• [Exercise prompt] In the entries that follow, the line with "([crates/exocortex-ingest/src/service.rs]) over its" opens the range and the line with "From S2P Require Import Prelude Ids Kernel Packs" closes it; repeat that range exactly, both lines included.
==================================================
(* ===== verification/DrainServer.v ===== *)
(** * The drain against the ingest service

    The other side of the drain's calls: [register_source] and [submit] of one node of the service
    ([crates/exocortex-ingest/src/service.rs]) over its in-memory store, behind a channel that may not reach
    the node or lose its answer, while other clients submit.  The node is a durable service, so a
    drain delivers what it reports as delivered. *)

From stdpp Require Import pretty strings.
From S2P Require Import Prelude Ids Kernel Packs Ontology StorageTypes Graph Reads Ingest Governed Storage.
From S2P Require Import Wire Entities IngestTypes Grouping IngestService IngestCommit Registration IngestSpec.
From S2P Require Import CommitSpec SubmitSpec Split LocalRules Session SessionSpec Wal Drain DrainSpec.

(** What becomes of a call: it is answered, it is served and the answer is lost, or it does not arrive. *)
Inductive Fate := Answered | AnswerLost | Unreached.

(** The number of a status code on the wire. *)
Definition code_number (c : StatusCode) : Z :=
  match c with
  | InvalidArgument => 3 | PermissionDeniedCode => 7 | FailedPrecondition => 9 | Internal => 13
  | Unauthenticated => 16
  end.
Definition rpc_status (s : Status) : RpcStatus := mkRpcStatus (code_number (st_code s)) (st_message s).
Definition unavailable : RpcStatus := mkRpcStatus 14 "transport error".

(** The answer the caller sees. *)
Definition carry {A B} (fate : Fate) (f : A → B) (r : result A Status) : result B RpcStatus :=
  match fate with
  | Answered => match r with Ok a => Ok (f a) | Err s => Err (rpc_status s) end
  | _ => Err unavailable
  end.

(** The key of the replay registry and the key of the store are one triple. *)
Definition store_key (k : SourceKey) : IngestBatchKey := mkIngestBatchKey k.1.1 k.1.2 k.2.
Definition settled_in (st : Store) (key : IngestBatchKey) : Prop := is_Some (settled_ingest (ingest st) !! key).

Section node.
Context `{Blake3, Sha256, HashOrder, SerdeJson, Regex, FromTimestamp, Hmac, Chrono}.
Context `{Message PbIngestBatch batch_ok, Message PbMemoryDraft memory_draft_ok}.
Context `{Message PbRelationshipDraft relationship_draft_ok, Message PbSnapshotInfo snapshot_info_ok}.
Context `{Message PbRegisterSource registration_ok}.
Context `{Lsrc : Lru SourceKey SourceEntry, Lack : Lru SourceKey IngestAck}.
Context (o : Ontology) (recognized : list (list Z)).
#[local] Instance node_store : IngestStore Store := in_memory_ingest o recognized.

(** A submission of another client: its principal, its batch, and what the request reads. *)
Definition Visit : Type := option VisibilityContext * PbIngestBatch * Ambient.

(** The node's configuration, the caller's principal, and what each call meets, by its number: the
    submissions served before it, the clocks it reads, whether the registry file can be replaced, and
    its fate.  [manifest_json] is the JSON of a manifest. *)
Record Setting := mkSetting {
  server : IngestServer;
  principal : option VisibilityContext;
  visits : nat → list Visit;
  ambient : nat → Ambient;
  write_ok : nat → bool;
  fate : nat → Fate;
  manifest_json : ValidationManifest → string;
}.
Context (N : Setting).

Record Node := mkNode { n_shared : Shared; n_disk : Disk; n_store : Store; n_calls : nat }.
==================================================
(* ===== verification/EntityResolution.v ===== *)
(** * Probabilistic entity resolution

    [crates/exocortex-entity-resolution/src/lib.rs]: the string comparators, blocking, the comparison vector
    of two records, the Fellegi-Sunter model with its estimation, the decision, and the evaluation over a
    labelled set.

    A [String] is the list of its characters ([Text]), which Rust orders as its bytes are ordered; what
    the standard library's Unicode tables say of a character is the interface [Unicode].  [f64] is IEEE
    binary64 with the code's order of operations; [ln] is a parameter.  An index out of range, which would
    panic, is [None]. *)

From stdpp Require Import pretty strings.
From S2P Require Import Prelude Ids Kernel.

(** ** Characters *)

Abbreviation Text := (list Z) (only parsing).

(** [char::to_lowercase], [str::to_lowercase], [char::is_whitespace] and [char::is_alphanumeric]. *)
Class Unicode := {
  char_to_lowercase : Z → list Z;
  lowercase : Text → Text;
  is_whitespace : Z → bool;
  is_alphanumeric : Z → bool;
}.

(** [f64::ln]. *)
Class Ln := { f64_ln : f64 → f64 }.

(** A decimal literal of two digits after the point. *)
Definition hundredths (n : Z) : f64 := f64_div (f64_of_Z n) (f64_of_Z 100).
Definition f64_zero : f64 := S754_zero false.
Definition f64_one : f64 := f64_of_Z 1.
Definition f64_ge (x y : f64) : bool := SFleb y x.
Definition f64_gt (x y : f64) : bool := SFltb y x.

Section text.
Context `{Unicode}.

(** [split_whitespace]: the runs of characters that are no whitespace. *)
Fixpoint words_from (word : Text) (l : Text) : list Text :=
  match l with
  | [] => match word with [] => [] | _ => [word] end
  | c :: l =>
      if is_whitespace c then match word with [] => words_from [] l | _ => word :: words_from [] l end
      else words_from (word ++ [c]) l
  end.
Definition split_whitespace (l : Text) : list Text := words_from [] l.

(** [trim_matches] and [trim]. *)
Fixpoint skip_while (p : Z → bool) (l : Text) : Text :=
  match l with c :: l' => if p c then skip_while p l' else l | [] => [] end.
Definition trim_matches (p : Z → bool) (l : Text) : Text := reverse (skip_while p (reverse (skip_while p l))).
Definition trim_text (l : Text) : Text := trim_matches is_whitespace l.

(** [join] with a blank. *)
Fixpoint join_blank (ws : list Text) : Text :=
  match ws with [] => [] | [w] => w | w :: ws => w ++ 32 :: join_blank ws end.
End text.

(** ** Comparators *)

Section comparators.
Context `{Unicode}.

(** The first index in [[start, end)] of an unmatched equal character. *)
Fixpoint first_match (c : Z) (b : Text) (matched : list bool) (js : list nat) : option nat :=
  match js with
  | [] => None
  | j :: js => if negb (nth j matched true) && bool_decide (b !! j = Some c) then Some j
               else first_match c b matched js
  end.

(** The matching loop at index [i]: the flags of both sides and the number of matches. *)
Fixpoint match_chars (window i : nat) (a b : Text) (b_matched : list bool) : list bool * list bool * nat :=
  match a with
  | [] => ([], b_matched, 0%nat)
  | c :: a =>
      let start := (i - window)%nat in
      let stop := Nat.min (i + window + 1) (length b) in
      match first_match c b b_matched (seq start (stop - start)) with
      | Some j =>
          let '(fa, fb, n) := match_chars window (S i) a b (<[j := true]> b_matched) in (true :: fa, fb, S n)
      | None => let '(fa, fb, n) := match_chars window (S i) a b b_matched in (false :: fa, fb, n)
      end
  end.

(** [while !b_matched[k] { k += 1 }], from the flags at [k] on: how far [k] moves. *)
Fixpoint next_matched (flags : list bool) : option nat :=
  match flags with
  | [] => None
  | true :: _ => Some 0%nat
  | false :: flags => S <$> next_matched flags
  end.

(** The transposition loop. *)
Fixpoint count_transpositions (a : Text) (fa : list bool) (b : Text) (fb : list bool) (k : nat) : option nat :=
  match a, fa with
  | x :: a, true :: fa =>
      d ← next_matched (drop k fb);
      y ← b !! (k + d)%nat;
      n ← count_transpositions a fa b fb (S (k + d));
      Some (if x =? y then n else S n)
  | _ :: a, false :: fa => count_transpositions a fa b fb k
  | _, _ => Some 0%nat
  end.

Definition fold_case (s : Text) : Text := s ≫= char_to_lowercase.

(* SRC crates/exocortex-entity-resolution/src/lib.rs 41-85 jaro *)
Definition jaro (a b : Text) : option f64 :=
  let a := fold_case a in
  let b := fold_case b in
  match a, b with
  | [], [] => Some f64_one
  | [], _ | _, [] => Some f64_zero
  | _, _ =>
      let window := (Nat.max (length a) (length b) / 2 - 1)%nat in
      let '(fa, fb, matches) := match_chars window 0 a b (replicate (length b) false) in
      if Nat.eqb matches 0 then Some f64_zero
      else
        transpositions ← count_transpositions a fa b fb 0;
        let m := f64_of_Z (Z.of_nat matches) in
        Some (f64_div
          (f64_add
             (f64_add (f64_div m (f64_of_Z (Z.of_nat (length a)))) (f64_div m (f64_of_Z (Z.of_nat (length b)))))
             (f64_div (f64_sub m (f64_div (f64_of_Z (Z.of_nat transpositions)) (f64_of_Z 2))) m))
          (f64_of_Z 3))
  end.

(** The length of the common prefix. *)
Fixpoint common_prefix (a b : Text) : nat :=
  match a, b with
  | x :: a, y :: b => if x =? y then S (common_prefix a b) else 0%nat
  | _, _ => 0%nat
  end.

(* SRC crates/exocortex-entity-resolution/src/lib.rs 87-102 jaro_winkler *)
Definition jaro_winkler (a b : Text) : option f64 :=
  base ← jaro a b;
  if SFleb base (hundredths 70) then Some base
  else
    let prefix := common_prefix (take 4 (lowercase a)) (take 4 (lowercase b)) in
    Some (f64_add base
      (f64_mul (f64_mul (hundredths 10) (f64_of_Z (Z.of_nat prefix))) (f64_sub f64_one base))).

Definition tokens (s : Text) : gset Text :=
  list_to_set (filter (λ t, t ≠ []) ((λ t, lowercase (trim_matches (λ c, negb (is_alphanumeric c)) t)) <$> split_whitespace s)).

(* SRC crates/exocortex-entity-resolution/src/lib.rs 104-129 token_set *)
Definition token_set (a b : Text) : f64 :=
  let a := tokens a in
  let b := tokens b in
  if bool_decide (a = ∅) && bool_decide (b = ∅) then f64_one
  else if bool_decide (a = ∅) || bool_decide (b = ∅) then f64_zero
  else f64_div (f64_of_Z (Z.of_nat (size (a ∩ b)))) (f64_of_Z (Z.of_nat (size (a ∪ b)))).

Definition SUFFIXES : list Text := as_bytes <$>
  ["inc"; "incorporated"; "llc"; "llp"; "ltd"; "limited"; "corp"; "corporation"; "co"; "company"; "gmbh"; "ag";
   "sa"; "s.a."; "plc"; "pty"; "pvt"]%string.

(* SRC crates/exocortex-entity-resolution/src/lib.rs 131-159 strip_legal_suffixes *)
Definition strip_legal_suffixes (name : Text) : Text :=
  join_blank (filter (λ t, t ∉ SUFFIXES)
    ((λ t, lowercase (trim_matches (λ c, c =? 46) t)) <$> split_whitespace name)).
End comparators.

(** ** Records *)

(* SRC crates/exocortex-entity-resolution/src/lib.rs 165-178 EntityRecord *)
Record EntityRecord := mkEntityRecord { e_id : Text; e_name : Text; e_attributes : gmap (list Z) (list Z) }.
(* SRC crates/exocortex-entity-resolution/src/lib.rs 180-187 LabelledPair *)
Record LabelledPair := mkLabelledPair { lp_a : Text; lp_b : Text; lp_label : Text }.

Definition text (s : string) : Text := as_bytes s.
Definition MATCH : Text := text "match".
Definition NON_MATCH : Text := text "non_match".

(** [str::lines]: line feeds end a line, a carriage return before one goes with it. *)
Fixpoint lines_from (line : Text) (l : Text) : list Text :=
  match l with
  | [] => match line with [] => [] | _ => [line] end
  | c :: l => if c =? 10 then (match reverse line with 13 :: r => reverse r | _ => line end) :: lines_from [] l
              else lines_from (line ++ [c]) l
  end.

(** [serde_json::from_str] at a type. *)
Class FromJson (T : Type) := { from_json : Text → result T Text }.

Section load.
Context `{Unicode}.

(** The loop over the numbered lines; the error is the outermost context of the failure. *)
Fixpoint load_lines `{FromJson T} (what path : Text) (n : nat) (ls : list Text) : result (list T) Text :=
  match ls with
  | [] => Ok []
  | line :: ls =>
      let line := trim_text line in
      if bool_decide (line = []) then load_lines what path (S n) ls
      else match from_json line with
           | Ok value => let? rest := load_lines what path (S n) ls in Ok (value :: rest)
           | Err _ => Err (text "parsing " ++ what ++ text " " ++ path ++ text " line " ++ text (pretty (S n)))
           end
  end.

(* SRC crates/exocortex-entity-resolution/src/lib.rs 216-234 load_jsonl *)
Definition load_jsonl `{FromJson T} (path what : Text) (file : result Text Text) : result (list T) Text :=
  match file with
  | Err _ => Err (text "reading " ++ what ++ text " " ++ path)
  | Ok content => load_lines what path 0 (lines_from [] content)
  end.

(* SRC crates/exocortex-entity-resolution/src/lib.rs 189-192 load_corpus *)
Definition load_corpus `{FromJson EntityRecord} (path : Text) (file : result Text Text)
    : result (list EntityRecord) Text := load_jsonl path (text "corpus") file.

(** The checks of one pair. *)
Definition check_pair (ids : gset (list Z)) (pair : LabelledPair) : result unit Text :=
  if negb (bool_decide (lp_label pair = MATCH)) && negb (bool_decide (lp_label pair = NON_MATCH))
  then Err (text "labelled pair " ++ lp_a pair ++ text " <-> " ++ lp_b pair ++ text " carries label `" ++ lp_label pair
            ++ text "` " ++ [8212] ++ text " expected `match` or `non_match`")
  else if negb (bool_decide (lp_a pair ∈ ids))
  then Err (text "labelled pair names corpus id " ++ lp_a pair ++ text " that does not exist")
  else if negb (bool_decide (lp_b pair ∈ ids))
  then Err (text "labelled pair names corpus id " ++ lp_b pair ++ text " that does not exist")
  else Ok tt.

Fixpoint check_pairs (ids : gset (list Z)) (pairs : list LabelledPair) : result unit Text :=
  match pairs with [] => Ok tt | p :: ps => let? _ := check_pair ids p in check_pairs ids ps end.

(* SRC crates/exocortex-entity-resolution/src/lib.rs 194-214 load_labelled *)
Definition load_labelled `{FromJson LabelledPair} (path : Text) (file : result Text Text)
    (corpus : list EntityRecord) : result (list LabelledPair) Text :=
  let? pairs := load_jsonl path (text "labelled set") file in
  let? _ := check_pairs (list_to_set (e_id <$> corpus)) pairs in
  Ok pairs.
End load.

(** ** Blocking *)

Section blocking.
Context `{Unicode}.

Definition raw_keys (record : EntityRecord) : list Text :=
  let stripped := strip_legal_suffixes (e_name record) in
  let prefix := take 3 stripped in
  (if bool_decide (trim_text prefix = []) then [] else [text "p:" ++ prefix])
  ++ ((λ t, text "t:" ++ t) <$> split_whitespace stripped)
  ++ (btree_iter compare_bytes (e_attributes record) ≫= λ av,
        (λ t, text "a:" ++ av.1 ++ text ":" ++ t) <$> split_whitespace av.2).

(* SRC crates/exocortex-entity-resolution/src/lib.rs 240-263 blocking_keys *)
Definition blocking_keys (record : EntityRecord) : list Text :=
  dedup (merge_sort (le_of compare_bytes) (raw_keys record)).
==================================================
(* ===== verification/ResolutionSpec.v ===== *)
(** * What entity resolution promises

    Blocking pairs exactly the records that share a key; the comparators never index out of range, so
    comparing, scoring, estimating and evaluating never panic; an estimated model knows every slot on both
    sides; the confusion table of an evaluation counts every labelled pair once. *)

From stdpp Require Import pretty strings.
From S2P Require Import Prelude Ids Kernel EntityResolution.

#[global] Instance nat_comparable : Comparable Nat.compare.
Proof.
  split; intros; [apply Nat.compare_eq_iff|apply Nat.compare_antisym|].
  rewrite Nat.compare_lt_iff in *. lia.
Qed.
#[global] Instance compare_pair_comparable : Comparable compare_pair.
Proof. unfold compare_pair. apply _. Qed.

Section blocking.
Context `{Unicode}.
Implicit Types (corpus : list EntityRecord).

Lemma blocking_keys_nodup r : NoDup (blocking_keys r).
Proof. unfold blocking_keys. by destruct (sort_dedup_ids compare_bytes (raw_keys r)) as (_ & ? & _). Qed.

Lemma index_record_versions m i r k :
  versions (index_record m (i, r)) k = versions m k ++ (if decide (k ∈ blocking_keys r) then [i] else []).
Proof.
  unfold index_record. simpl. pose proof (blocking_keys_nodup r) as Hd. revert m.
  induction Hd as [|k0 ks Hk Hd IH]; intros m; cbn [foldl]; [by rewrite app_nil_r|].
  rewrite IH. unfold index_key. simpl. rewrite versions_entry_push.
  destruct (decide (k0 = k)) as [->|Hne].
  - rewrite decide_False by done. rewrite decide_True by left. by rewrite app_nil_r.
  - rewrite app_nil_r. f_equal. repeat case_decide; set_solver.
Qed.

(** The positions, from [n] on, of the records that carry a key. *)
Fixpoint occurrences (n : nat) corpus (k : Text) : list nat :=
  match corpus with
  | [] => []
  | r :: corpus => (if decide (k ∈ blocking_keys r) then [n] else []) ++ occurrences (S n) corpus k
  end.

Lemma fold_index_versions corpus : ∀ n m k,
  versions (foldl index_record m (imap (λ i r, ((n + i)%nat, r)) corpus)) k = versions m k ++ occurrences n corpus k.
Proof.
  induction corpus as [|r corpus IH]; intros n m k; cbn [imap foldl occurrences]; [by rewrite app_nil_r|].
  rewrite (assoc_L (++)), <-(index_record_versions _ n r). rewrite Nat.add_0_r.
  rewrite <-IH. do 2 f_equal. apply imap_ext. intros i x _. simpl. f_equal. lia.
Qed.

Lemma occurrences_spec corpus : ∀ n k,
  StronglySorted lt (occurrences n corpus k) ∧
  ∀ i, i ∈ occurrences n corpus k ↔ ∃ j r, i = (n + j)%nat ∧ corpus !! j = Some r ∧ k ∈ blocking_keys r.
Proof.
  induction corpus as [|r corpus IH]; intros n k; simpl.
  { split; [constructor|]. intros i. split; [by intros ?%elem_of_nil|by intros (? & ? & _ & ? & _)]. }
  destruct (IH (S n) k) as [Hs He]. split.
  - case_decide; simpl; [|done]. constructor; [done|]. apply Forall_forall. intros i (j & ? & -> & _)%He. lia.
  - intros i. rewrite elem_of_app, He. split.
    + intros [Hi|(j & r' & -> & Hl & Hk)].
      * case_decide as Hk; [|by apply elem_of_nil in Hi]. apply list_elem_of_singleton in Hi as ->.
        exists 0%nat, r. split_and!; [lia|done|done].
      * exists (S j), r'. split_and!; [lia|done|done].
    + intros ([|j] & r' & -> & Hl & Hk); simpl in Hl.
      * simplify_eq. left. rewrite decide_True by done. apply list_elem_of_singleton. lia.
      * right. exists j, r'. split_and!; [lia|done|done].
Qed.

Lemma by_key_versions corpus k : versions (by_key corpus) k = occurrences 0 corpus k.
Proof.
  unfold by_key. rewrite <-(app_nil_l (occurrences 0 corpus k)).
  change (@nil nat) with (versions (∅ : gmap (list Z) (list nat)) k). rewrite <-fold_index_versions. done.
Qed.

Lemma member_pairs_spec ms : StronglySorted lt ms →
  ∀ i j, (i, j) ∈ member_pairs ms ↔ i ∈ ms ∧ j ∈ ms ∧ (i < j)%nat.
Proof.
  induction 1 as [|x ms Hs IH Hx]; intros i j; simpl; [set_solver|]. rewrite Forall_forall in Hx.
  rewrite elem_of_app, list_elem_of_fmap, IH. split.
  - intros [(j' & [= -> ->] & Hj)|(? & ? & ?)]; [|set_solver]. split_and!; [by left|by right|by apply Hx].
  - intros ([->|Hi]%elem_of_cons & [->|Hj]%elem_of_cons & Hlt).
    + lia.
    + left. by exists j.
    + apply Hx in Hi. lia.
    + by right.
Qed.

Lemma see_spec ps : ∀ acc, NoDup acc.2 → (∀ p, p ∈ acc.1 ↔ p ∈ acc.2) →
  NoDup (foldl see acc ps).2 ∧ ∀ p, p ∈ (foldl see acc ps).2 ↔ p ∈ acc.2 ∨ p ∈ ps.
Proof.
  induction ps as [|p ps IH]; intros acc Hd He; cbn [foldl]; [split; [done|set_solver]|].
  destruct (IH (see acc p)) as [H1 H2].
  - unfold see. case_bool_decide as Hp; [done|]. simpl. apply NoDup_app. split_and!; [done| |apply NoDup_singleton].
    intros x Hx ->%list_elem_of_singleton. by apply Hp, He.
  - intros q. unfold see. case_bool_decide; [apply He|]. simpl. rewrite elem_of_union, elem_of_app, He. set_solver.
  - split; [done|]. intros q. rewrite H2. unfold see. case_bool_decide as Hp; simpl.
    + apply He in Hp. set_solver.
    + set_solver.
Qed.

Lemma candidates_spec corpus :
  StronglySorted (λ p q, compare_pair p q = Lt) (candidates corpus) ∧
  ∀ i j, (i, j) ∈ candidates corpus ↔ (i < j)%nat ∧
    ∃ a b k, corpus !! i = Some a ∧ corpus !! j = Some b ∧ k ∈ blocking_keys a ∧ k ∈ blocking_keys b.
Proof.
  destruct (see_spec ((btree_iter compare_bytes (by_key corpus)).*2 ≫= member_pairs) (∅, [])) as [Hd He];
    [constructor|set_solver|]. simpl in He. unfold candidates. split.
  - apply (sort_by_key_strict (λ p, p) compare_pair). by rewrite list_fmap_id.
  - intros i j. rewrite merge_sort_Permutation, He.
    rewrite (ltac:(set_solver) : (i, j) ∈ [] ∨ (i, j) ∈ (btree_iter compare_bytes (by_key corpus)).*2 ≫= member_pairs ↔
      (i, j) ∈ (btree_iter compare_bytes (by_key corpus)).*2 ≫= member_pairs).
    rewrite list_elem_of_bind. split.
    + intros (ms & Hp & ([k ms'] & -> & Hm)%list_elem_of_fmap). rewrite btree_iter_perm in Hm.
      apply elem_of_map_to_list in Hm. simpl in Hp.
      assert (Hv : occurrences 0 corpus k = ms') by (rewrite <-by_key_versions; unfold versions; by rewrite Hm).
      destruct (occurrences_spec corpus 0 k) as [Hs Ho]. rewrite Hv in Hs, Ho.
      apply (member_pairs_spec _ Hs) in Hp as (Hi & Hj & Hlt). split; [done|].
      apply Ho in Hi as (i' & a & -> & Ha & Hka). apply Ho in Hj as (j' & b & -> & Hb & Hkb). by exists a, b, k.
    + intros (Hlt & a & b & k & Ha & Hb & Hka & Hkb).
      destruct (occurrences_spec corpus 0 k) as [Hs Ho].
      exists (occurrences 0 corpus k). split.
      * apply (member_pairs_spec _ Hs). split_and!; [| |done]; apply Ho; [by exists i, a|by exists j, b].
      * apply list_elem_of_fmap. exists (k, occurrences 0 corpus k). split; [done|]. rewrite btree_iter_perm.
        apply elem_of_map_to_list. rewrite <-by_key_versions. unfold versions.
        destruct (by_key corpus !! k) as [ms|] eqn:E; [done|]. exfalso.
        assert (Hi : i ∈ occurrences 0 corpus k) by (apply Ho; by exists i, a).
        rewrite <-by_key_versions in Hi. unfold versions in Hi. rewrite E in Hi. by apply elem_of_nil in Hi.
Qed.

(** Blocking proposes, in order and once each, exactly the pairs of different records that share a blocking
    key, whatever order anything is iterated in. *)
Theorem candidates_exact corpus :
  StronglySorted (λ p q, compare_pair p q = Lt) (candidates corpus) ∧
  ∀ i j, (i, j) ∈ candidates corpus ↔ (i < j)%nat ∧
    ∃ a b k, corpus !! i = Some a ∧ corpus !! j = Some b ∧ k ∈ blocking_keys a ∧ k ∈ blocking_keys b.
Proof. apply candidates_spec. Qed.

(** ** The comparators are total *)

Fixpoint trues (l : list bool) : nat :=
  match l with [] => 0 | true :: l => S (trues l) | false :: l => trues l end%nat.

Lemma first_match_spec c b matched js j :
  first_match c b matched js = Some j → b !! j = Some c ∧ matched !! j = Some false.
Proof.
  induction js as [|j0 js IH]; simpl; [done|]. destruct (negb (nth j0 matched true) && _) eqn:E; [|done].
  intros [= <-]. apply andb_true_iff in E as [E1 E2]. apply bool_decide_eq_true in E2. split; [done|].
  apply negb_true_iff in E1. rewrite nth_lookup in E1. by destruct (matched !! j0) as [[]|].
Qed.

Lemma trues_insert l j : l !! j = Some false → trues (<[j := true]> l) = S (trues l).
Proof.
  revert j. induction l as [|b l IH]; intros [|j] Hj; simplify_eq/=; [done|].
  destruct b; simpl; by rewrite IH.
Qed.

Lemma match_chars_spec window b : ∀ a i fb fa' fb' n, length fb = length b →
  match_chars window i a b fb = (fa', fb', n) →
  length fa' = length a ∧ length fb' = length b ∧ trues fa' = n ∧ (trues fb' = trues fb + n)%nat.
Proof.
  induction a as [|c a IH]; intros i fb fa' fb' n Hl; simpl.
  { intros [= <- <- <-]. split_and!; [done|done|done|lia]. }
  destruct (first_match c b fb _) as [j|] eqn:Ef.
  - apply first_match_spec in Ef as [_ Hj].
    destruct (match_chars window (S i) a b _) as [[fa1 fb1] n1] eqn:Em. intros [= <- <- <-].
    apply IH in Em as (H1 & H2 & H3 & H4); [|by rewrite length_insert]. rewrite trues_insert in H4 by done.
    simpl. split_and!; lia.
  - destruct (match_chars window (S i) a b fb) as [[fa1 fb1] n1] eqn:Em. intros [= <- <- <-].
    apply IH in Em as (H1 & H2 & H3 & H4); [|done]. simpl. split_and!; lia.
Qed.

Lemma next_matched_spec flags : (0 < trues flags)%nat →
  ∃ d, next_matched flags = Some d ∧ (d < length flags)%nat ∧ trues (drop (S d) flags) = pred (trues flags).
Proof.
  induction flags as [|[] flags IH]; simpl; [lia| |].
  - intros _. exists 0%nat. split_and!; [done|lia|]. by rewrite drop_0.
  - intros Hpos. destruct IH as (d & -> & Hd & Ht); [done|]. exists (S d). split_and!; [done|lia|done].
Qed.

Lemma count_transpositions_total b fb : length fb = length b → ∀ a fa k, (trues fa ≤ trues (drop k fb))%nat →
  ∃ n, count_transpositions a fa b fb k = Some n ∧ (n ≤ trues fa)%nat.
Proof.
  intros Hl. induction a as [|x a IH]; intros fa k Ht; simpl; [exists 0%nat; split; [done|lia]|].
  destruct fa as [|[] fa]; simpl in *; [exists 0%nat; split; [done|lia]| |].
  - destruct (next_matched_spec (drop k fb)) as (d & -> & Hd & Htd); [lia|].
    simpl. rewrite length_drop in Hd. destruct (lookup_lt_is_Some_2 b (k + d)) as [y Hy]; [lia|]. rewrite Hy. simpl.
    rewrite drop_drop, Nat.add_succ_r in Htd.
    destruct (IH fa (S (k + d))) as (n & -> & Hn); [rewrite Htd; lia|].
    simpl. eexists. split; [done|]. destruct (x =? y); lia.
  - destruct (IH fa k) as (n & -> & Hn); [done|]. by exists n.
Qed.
==================================================
• [Solution for this problem]
    ([crates/exocortex-ingest/src/service.rs]) over its in-memory store, behind a channel that may not reach
    the node or lose its answer, while other clients submit.  The node is a durable service, so a
    drain delivers what it reports as delivered. *)

From stdpp Require Import pretty strings.
From S2P Require Import Prelude Ids Kernel Packs Ontology StorageTypes Graph Reads Ingest Governed Storage.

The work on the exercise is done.